(ACTIVITY): Look through the material below and return every line that contains "Hcol".

(DATA PROVIDED):
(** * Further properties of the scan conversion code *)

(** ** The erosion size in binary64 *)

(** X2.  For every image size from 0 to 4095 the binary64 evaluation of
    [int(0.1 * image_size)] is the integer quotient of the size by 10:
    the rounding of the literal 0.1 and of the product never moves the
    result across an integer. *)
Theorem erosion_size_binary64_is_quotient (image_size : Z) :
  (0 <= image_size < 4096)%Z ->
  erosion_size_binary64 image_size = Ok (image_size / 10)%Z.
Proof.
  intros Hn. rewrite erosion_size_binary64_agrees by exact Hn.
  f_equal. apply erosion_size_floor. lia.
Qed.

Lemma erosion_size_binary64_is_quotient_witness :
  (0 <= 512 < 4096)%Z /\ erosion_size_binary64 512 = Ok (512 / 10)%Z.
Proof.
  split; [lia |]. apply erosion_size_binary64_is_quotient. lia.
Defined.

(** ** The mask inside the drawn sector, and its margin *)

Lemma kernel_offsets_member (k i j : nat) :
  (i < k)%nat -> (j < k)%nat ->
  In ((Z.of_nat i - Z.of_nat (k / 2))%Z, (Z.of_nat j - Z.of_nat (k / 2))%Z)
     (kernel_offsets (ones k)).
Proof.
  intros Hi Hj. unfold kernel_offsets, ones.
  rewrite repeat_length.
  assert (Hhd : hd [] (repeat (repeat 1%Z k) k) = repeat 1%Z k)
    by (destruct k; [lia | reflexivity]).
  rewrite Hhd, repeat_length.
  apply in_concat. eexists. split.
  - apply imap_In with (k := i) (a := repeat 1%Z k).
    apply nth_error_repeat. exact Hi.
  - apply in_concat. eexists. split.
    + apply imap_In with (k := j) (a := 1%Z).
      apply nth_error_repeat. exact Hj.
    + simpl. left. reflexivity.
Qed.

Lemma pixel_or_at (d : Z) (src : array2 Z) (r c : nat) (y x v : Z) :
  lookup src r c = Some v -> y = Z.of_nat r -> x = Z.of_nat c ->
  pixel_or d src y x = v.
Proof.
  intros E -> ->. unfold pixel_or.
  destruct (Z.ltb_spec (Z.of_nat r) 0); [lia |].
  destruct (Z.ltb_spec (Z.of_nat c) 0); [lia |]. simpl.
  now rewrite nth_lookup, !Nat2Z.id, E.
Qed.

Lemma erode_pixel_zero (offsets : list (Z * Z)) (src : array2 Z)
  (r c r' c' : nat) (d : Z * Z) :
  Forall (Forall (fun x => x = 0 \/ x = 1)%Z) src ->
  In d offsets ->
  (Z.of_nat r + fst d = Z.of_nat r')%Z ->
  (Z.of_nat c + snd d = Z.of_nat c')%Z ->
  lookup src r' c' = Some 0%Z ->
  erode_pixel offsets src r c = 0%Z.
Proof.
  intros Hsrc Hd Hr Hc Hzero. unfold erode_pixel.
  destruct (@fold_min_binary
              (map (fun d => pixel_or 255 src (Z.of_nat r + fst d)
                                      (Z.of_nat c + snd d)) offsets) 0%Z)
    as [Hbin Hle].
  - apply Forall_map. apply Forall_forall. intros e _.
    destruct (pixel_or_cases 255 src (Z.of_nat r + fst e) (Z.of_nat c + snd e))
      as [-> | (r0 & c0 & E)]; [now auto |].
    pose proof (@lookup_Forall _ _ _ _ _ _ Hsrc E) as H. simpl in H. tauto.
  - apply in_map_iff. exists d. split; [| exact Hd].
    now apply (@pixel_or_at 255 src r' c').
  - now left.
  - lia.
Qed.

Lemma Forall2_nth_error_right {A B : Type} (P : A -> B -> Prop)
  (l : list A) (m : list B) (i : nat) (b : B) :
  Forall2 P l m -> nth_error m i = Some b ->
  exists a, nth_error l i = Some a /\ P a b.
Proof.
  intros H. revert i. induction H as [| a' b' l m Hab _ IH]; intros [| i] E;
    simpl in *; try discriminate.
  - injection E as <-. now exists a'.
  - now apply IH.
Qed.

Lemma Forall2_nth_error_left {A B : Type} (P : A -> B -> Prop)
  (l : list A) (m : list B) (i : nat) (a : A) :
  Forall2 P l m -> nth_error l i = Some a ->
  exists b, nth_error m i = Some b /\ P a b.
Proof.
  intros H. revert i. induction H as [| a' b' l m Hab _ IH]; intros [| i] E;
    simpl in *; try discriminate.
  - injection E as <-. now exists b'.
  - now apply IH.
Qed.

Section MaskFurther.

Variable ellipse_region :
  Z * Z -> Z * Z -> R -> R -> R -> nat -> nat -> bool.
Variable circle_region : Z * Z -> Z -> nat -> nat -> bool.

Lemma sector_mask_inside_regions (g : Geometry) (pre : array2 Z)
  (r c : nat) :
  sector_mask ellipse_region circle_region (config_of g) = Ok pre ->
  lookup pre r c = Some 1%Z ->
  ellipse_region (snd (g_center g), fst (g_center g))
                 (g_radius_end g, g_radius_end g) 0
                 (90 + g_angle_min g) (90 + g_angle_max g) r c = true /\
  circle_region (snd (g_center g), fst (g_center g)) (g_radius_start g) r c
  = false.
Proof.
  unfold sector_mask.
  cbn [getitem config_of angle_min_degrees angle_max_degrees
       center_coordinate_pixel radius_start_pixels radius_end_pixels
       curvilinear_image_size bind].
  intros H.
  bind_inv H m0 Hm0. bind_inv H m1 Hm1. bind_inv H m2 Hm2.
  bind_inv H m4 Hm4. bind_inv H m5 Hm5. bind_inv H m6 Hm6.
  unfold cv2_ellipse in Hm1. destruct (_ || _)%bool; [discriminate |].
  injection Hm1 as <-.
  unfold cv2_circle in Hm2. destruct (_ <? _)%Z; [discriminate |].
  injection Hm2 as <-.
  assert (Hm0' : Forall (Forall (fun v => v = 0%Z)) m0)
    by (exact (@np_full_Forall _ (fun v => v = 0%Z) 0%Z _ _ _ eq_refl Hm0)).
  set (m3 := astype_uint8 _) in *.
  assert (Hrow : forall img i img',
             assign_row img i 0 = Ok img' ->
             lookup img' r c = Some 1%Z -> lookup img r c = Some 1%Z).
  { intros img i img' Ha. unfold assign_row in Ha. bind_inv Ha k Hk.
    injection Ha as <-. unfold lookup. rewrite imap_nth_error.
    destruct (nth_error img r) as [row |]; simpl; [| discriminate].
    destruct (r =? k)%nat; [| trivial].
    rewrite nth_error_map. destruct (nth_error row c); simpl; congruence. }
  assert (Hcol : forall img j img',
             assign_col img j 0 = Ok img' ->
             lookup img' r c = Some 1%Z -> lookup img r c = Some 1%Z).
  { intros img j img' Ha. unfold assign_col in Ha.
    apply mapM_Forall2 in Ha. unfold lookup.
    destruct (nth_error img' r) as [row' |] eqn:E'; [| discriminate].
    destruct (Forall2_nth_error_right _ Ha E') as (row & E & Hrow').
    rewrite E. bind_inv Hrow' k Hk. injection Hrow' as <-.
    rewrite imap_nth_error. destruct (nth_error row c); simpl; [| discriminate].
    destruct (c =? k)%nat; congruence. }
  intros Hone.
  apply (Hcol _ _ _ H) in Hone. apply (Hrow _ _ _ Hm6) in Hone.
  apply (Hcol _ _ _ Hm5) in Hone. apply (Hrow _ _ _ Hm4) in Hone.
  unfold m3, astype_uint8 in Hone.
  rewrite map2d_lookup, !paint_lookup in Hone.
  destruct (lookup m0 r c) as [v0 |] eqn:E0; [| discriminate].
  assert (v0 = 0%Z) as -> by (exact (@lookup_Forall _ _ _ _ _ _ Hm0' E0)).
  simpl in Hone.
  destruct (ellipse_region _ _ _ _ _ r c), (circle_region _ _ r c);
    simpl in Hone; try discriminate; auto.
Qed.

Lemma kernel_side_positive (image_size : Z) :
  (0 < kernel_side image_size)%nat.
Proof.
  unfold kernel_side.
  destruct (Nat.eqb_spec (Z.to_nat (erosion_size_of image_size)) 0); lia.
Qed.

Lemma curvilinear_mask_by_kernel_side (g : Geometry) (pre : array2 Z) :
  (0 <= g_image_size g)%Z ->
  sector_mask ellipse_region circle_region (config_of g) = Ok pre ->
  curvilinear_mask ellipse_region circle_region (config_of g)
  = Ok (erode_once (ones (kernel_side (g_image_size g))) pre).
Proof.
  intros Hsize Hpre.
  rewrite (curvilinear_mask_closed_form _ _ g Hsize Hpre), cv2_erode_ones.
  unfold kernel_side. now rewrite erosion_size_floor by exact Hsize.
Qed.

(WRITTEN RESPONSE):
  assert (Hcol : forall img j img',
  apply (Hcol _ _ _ H) in Hone. apply (Hrow _ _ _ Hm6) in Hone.
  apply (Hcol _ _ _ Hm5) in Hone. apply (Hrow _ _ _ Hm4) in Hone.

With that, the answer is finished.